Alan Sondheim

Stacy Doris
Paramour
Krupskaya, 2000, 137 pp., $9.00

She loves palindromes and terse quick!

This book is full of fun. I like this book. This book has no body, but there are motions and quick movements poking into spaces. I've never read the body in such a bouncy state! It's Latinate as well, without the Laws of Justinian; Catullus comes to mind, something of green and yellow glisten. It's adverbial! It's also arousing; I was on the subway with my partner Azure, getting wet and wet. It's erotic like a bunch of grapes. It's also breaking new ground with that body that's bouncy, not yet there and how's it do that?

By virtue of virtue, of the embodiment of the Latinate, of the swerve. As if the body were virtual, and the writing a performance or dance around it, moving in to licking the flesh, that is to a wavering or moment around the flesh. Age is abandoned; there are boys and girls a-plenty and it's hard to tell the couplings. Everyone is linked, including the sentence reading sometimes shuddering like branches, back and forth, the palindromic of the word, not the letter. Or the palindromic of the book itself.
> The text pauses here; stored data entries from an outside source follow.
(* ===== verification/Prelude.v ===== *)
(** * lua-resty-ffi: a verification development

    lua-resty-ffi lets the Lua code of an nginx worker call functions of other
    runtimes (Go, Python, Java, Rust, Node.js) that live in the same process.
    A call copies the request, allocates a task, appends it to the queue of the
    runtime and yields; a thread of the runtime polls the task, computes, and
    responds; the answered task goes into the done queue of nginx's thread pool,
    and nginx's event loop runs the handler that resumes the Lua coroutine with
    the results.  This library models the C side of that protocol as a shallow
    embedding, with the Lua code and the loaders around it, and proves that any
    number of runtimes together are memory safe, that every request is kept
    exactly once and in order and reaches its runtime as it was posted, that its
    answer reaches the coroutine that waits for it, that queues are bounded, no
    wake-up is lost and runtimes shut down gracefully.

    ** How the program is modelled

    The C code is a state monad with faults, [M world A] below: a statement
    returns [Ok] with a new state or [UB] with the fault it commits (NULL or
    freed pointers, accesses past a block, misuse of a mutex or a condition).
    [World] holds the data: the C structures as records, a pointer as a block
    and an offset, one finite map per kind of block.  [task + 1], the
    [ffi_task_ctx_t] behind a task, is offset 1 of the task's block.

    - [World]: structures of src/ngx_http_lua_ffi.c (and, cut down to the
      fields used, of nginx and lua-nginx-module), loads, stores, allocation.
    - [TaskQueue]: the linked queues, [*last = task; last = &task->next] and the
      unlinking in [task_poll]; they refine list append and head.
    - [FfiTask]: [task_alloc], [task_free], [get_req], [respond],
      [notify_inject], [create_task], [cleanup].
    - [FfiQueue]: [create_task_queue], [free_task_queue], [ngx_task_post],
      [task_post], [task_finish], [task_poll].  Polling blocks in
      [ngx_thread_cond_wait] and is cut there: [task_poll_enter] runs up to the
      wait, [task_poll_wake] from a wake-up on; each round of the [while] loop
      is one run of [task_poll_loop], so the loop needs no fuel.
    - [EventHandler]: [event_handler] and [resume].  What they call of nginx
      and lua-nginx-module is the class [NgxLua], and what may be relied on is
      [NgxLuaLaws]: these calls return, and leave the program's memory and the
      waiting coroutines alone.  [delivered] is the whole world at the point where
      the handler has pushed the results and released the task; the rest of the
      handler, [resume_caller], goes on from there.
    - [System]: all handlers as the steps of one system with any number of
      polling threads.  [event] lists the steps, [exec] runs them, [enabled] is
      the protocol the callers keep; the history fields of [sys] record which
      task was posted, polled and handled.
    - [Multi]: a worker with any number of runtimes.  Heap, done queue, nginx and
      coroutines are shared, queue and history are per runtime; [focus] and
      [unfocus] make a step of [System] on one queue a step of the worker.  A
      queue may be created, and nginx may change everything that is its own, at
      any time.
    - [FineSteps]: the same worker with finer steps.  [task_post] is cut where the
      queue is locked ([task_prepare], [task_commit]) and [respond] between the
      stores of the result and the injection ([respond_set], [respond_inject]);
      the halves are steps of their own, and other threads run in between.
    - [Spec]: the abstract machine the library promises, a bounded FIFO with
      pollers, suspended coroutines and a shutdown, without pointers.
    - [BuildId] and [FfiInit]: the search for the ELF build-id note
      (src/build-id.c) and the check of [lua_resty_ffi_init] that the offsets
      into nginx were generated for the running binary.  The [while] loop of the
      search has fuel; one more than the number of notes is enough.
    - [CString]: strings in C memory and the functions of string.h, with their
      undefined behaviour and their effect on lists of bytes.
    - [JavaLoader] (src/examples/java/loader.c) and [PyLoader]
      (src/examples/python/loader.c): [libffi_init] of two runtimes.  The JNI and
      the C API of Python are the classes [JNI] and [CPython], whose operations
      may change a state of their own in any way; the loops over strings need no
      fuel, or have the length of the block as fuel.
    - [JavaReload] (src/examples/java/loader/.../Loader.java): the class loader that
      reads the classes of a package again, and [init].  The JVM, the files and the
      system class loader are the class [JavaRuntime]; directories are searched at
      each request, and the files are those of the class and do not change while
      a loader lives.  The code that [init] runs is a finite tree of questions to
      the loader ([jvm_code]), which returns or throws an Exception or an Error.
      [loadClass] calls itself through [defineClass]; more fuel than there are
      files on the class path is enough, since each such call takes a file that
      was not read before.
    - [Numerals]: numbers and addresses as text, for printf, sscanf and
      JavaScript.  [NodeBinding] (src/examples/nodejs/resty_ffi.cc): the addon
      through which JavaScript polls, reads and responds, over the definitions of
      [FfiQueue] and [FfiTask]; Node-API is the class [Napi].  [NodeLoader]
      (src/examples/nodejs/loader.cc): [libffi_init] of the Node.js runtime and
      the script at the other end of its socket; the system calls are the class
      [Sockets], the JavaScript engine the class [NodeJs].  The loop that
      connects runs down from its bound of ten.
    - [EchoRuntimes]: the echo libraries in Go, Java, Python and Rust
      (src/examples/go/echo.go, App.java, echo.py, lib.rs) as loops over [task_poll],
      [get_req] and [respond], with malloc, memcpy and strdup.
    - [Allocation]: block numbers only grow.  [LuaApi] (src/resty_ffi.lua):
      [load_ffi] with its table of runtimes, [post] and [unload], for any number
      of runtimes in one world; the linker and the libraries are the class
      [LuaHost].  The definitions take the function that makes the key of the
      table as an argument: [lua_key] is that of the code.  [max_queue] is passed as
      a C int ([to_c_int]); a number that is none is the fault [BadConversion].  The
      check of the binary has the fuel of [FfiInit]; a load that runs out of it is the
      fault [OutOfFuel], which is no behaviour of the program.  A runtime is a record
      there.  In [LuaMethods] it is the Lua table with its metatable, and [post] (with
      its wrapper) and [unload] read its fields through it.  [LuaSystem]: the whole
      program, the Lua code of [LuaApi] over the worker of [Multi]; a call of
      [load_ffi], [post] or [unload] is one step, and the threads and nginx take
      the steps of [Multi] in between.

    ** What is proved

    - [Ownership], [Invariant]: the state invariant, for one queue and a [frame]
      of tasks and queues that are not its own, and what a step leaves alone.  Both queues are
      well-formed lists, each task is in exactly one place, each buffer belongs
      to one task, each waiting coroutine to one task, and the counter
      [waiting] agrees with the list and the threads.
    - [Posting], [Polling], [Answering]: each step succeeds in every state that
      satisfies the invariant, keeps it, and is a step of [Spec].
    - [Safety]: executions.  Reachable states satisfy the invariant; the requests
      of a runtime that is not unloaded can always be served; with one polling
      thread an unloaded runtime can always be drained.
    - [Contract]: the system-level properties of one runtime.  No undefined
      behaviour, refinement of [Spec], FIFO order, exactly-once handling, the bound
      of the queue, no lost wake-up, graceful shutdown, termination of an unload,
      service of all requests; what well typed memory is ([well_typed]) and when
      tasks and coroutines agree ([agrees]).
    - [MultiInvariant]: the invariant of a worker is that of each runtime with the
      others as its frame, so that the step lemmas of one runtime carry over.
      [MultiContract]: safety, isolation (a runtime only goes through the steps
      of [Spec] for the events on its own queue), order, exactly-once handling,
      bounds, shutdown, service, typed memory, agreement of tasks and coroutines
      and the absence of leaks for any number of runtimes.
    - [FineInvariant], [FineStable], [FineProtocol], [FineContract]: nothing of this
      needs posts and responses to be atomic.  Every interleaving of their halves is
      safe, keeps the state consistent and is a run of [Spec] for each runtime, in
      which a post takes effect when the queue is locked and a response when the
      result is stored; all requests can still be served.  The state between the
      halves is read as one of [Multi] ([whole]): a stored answer counts as taken
      by nginx, the task of a post in progress as held by a runtime of its own.
      A whole call is the sequence of its halves.  [FineIntegrity]: requests and
      answers arrive as they were sent across the halves, too.
    - [Integrity]: what is read from a task is what was posted, and what a
      coroutine is resumed with is what was answered to its task, across any
      execution: [delivers] gives the whole world in which Lua and nginx take over
      again, with the results on the stack of that coroutine, and the next state
      as where they get to from it.
    - [EchoRuntimes]: an echo thread keeps the protocol on the requests it can serve,
      and its answer is the request that was posted, up to the first NUL in Python
      and Rust; what the echoes do with an empty request, without a request and
      without memory.
    - [Operations]: the contract of each handler on each of its branches, and
      the round trips request-to-runtime, response-to-coroutine, create-free.
    - [Faults]: what the handlers do when the protocol is not kept.  Each
      theorem belongs to a clause of [enabled]: allocation succeeds, a coroutine
      whose post was refused is not cleaned up, no thread is left in
      [task_poll] when the marker is taken, a response of length zero is
      NUL-terminated.
    - [BuildId], [FfiInit]: the search finds the first build-id note, and the
      library accepts only the binary it was built for; where the widths of the
      source overflow.
    - [JavaLoader], [PyLoader]: the pointer code does what its specification on
      strings says ([java_call], [py_init]), what it leaves allocated, that lock
      and GIL are free again, and on which inputs it is undefined.  [JavaReload]:
      class loading ends and defines no class twice, a reloaded class is the
      current one whatever its code asks for, which exceptions [init] catches, and
      what a question mark costs the configuration, from the buffer of loader.c on.
    - [NodeBinding]: the addon keeps the protocol of [System], and a request that
      JavaScript echoes comes back to Lua up to its first NUL.  [NodeLoader]: what
      a load through the socket calls and returns for any number of fields (no
      configuration ever reaches the module), the bound of the request buffer, and
      the loader without a connection.
    - [LuaApi], [LuaCache]: the table of runtimes is well typed, a loaded runtime
      takes requests, an unloaded one is gone, a failed load leaks its queue; and
      the program cannot be told from one with a table on pairs of library and
      configuration, as long as no library name contains an ampersand.
      [LuaMethods]: the metatable is invisible: programs on the tables behave as
      those on the records of [LuaApi].  [LuaSystem]: the Lua code keeps the protocol
      of [Multi], so that every call that [penabled] allows is safe, its objects
      never have dangling queues, and all its requests can be served.
    - [Demo], [LuaDemo]: an nginx, a Lua and a linker that satisfy the laws, and
      the executions on which the theorems are instantiated.

    ** What the steps assume

    The steps a system may take are those that [enabled], [menabled], [fenabled] and
    [penabled] allow.  They leave out what the source has no answer to, which
    [Faults] and the findings show: the end of a request after a post of its coroutine
    was refused, a response of length zero that is no C string, a second
    thread in [task_poll] when the marker is taken, memory that runs out, a
    mutex that cannot be unlocked.  No theorem about safety covers those.

    [System] has one runtime, [Multi] and [LuaSystem] any number; in [LuaApi]
    alone the steps of threads are arbitrary changes of the world that reuse no
    block.  In [System], [Multi] and [LuaSystem] a call from Lua and a response are
    one step each; in [FineSteps] they are two.  There nginx's own thread, which is
    the only one that posts, takes no other step while it is inside a post.  In [LuaSystem] allocation and
    the creation of mutexes succeed, [max_queue] is a C int, and a library that is
    given a configuration has [libffi_init]; [LuaApi] has the other cases.  Between
    locking and unlocking a mutex a handler is one step; outside it touches only
    the task it owns.  Unlocking a mutex succeeds.  Blocks are
    never reused, so that a stale pointer is always found out.  [waiting] and
    [max_queue] are integers without wrap-around: [runtime_queues_are_bounded]
    keeps [waiting] within [max_queue] and the number of threads.  Logging and
    [ngx_notify] are recorded in [calls].

    ** What is not modelled

    The code of nginx and lua-nginx-module, of the JVM, Python, Node.js and the
    dynamic linker; the unloading of a library by the garbage collector when it
    was loaded with [unpin]; numbers in Lua that are no integers; packages and
    finalizers in Loader.java, and what its classes ask for after [init]; the kafka and
    http2 demos and the socket server, which are clients of third-party libraries,
    and the workers behind echo.js; the finer interleaving of the Lua program of
    [LuaSystem]; build scripts and tests. *)

From stdpp Require Export base tactics option list gmap fin_maps.
From Stdlib Require Export ZArith Lia.
From Stdlib Require Export Strings.Byte.
(* ===== verification/Spec.v ===== *)
(** * Spec: what the library promises, without pointers, locks or counters

    The abstract machine of one runtime: a bounded FIFO of requests with a
    graceful shutdown, a pool of pollers, and the answered tasks on their way
    back to nginx.  [spec_step] is the contract of each handler of
    ngx_http_lua_ffi.c; that the handlers implement it is proved step by step
    in [Posting], [Polling] and [Answering]. *)

From S2P Require Import Prelude World TaskQueue FfiTask FfiQueue EventHandler System.

(** ** Abstract states *)

Record spec := Spec {
  a_open : option Z;           (* [max_queue] of the queue, until it is closed *)
  a_finished : bool;           (* the runtime was unloaded *)
  a_pending : list loc;        (* requests not polled, oldest first *)
  a_closing : bool;            (* the finish marker is behind the requests *)
  a_pollers : gset tid;        (* threads waiting for a request *)
  a_lost : nat;                (* slots given away by failed waits *)
  a_held : list loc;           (* polled and not answered *)
  a_done : list loc;           (* answered, in order *)
  a_inflight : list loc;       (* taken by nginx, in order *)
  a_handled : list loc;        (* delivered or dropped *)
  a_suspended : gset cid;      (* coroutines waiting for a response *)
}.

(** The abstract state of [s] when its queue holds the requests [pl] and the
    marker [mk], and its done queue [dl]. *)
Definition abs (s : sys) (pl : list loc) (mk : option loc) (dl : list loc) : spec :=
  let q := queues (sw s) !! s_tq s in
  Spec (max_queue <$> q) (s_finished s) pl (bool_decide (is_Some mk))
       (match q with
        | Some q => list_to_set (cv_waiters (cond q) ++ cv_woken (cond q))
        | None => ∅
        end)
       (s_lost s) (s_held s) dl (s_inflight s) (s_handled s) (s_waiting s).

(** ** Transitions *)

(** The value of the [waiting] counter: entries minus threads that wait. *)
Definition backlog (a : spec) : Z :=
  Z.of_nat (length (a_pending a)) + (if a_closing a then 1 else 0)
  - Z.of_nat (size (a_pollers a)) - Z.of_nat (a_lost a).

(** A request is accepted while the backlog is below [max_queue]. *)
Definition admits (env : sysenv) (a : spec) : bool :=
  (e_lock env =? NGX_OK) && (e_signal env =? NGX_OK) &&
  match a_open a with Some max => backlog a <? max | None => false end.

Definition spec_accept (t : loc) (k : cid) (a : spec) : spec :=
  Spec (a_open a) (a_finished a) (a_pending a ++ [t]) (a_closing a) (a_pollers a) (a_lost a)
       (a_held a) (a_done a) (a_inflight a) (a_handled a) ({[ k ]} ∪ a_suspended a).

Definition spec_finish (marked : bool) (a : spec) : spec :=
  Spec (a_open a) true (a_pending a) (marked || a_closing a) (a_pollers a) (a_lost a)
       (a_held a) (a_done a) (a_inflight a) (a_handled a) (a_suspended a).

(** A thread that holds the mutex with the marker first closes the queue; with
    a request first it takes it; otherwise it waits, or gives up. *)
Definition spec_poll (env : sysenv) (me : tid) (a : spec) : spec :=
  match a_pending a with
  | t :: rest =>
      Spec (a_open a) (a_finished a) rest (a_closing a) (a_pollers a ∖ {[ me ]}) (a_lost a)
           (a_held a ++ [t]) (a_done a) (a_inflight a) (a_handled a) (a_suspended a)
  | [] =>
      if a_closing a then
        Spec None (a_finished a) [] false ∅ (a_lost a)
             (a_held a) (a_done a) (a_inflight a) (a_handled a) (a_suspended a)
      else if e_wait env =? NGX_OK then
        Spec (a_open a) (a_finished a) [] false ({[ me ]} ∪ a_pollers a) (a_lost a)
             (a_held a) (a_done a) (a_inflight a) (a_handled a) (a_suspended a)
      else
        Spec (a_open a) (a_finished a) [] false (a_pollers a ∖ {[ me ]}) (S (a_lost a))
             (a_held a) (a_done a) (a_inflight a) (a_handled a) (a_suspended a)
  end.

Definition spec_respond (t : loc) (a : spec) : spec :=
  Spec (a_open a) (a_finished a) (a_pending a) (a_closing a) (a_pollers a) (a_lost a)
       (filter (λ x, x ≠ t) (a_held a)) (a_done a ++ [t]) (a_inflight a) (a_handled a)
       (a_suspended a).

Definition spec_kill (k : cid) (a : spec) : spec :=
  Spec (a_open a) (a_finished a) (a_pending a) (a_closing a) (a_pollers a) (a_lost a)
       (a_held a) (a_done a) (a_inflight a) (a_handled a) (a_suspended a ∖ {[ k ]}).

Definition spec_take (a : spec) : spec :=
  Spec (a_open a) (a_finished a) (a_pending a) (a_closing a) (a_pollers a) (a_lost a)
       (a_held a) [] (a_inflight a ++ a_done a) (a_handled a) (a_suspended a).

(** The oldest answered task is handled; [k] is the coroutine it resumes, if it
    was not killed. *)
Definition spec_handle (k : option cid) (a : spec) : spec :=
  match a_inflight a with
  | [] => a
  | t :: rest =>
      Spec (a_open a) (a_finished a) (a_pending a) (a_closing a) (a_pollers a) (a_lost a)
           (a_held a) (a_done a) rest (a_handled a ++ [t])
           (match k with Some k => a_suspended a ∖ {[ k ]} | None => a_suspended a end)
  end.

Inductive spec_step : event → spec → spec → Prop :=
  | spec_post_accepted env r req a t k :
      admits env a = true → k ∉ a_suspended a →
      t ∉ a_pending a ++ a_held a ++ a_done a ++ a_inflight a ++ a_handled a →
      spec_step (EPost env r req) a (spec_accept t k a)
  | spec_post_refused env r req a :
      admits env a = false → spec_step (EPost env r req) a a
  | spec_finishes env a :
      spec_step (EFinish env) a
        (spec_finish ((e_lock env =? NGX_OK) && (e_signal env =? NGX_OK)) a)
  | spec_poll_locked env me a :
      e_lock env = NGX_OK → spec_step (EPoll env me) a (spec_poll env me a)
  | spec_poll_unlocked env me a :
      e_lock env ≠ NGX_OK → spec_step (EPoll env me) a a
  | spec_wakes env me a : spec_step (EWake env me) a (spec_poll env me a)
  | spec_spurious me a : spec_step (ESpurious me) a a
  | spec_responds t rc rsp len a :
      t ∈ a_held a → spec_step (ERespond t rc rsp len) a (spec_respond t a)
  | spec_kills k a : k ∈ a_suspended a → spec_step (EKill k) a (spec_kill k a)
  | spec_takes a : spec_step ETake a (spec_take a)
  | spec_handles k a :
      (∀ k', k = Some k' → k' ∈ a_suspended a) → spec_step EHandle a (spec_handle k a).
So I take the book as a body, as a Paramour. It murmurs through the lilt of it, my only problem the "Introduction." What is wrong with the "Introduction"? That the author feels it is needed as a portal at all, that it begins on an odd and awkward note, "This is a very conservative book." The way it isn't isn't the point, isn't isn't; what is is that it is something that should not be conjured by the line. I'd have said nothing, just as saying, "This book has diphtheria" would place the text under the denial of disease, not dis/ease, askew as the book is, the energy of rooting under skirts and shirts and pants, Latinate toga. Which I've never read (of) anything like it and like the best work, I don't think "poetry" or "text" or "writing" but an unfolding of a body dreaming and convulsing in sprung delight.

This book is full of pain; I like it. It has the worst pun in the world, the author of a Chinese book, Kud Tzu, not the Sun nor the Father (who appears elsewhere). "This" and "Thus" play rolls, I think of thIs as masculine, thUs as feminine, but doubles mirror doubles all through; there are doubled and occasion-tripled columns.

Some reminds me of Mac Low, some of Language stuff, some of Hopkins, some of nameless things. She has a group with Ovid in the Intro; I'd rather not look or see, except for that Kud and Ovid, whom I name because she does.

The following are two from "Song of the Piper's Innocence, THIS' Signature Poem":

'Pipe, sit still on down and up
In a bed that all may wet.'
So he rub so for a try;
And Pipe pick a favorite spot.

And Pipe make a little hurt,
And Pipe stain the pillow white,
And Pipe step on happy feet
Every kid wins first to beat
.

I do love boy and girl and Innocence which may be because of Mind travel as this is oddly Taoist work as well, burbling bodies and arms and legs and deaths and "This' Appeal for this Children's Crusade" which has

Believe me: bankers, big and small whores, raving
naked adults, unclean, bursting germs
at my feet shred

and is really all memorable; well, this is one of the ones with Michael Jackson in the background, but might be a better Lucan. Saturnalia and druid, citric all through.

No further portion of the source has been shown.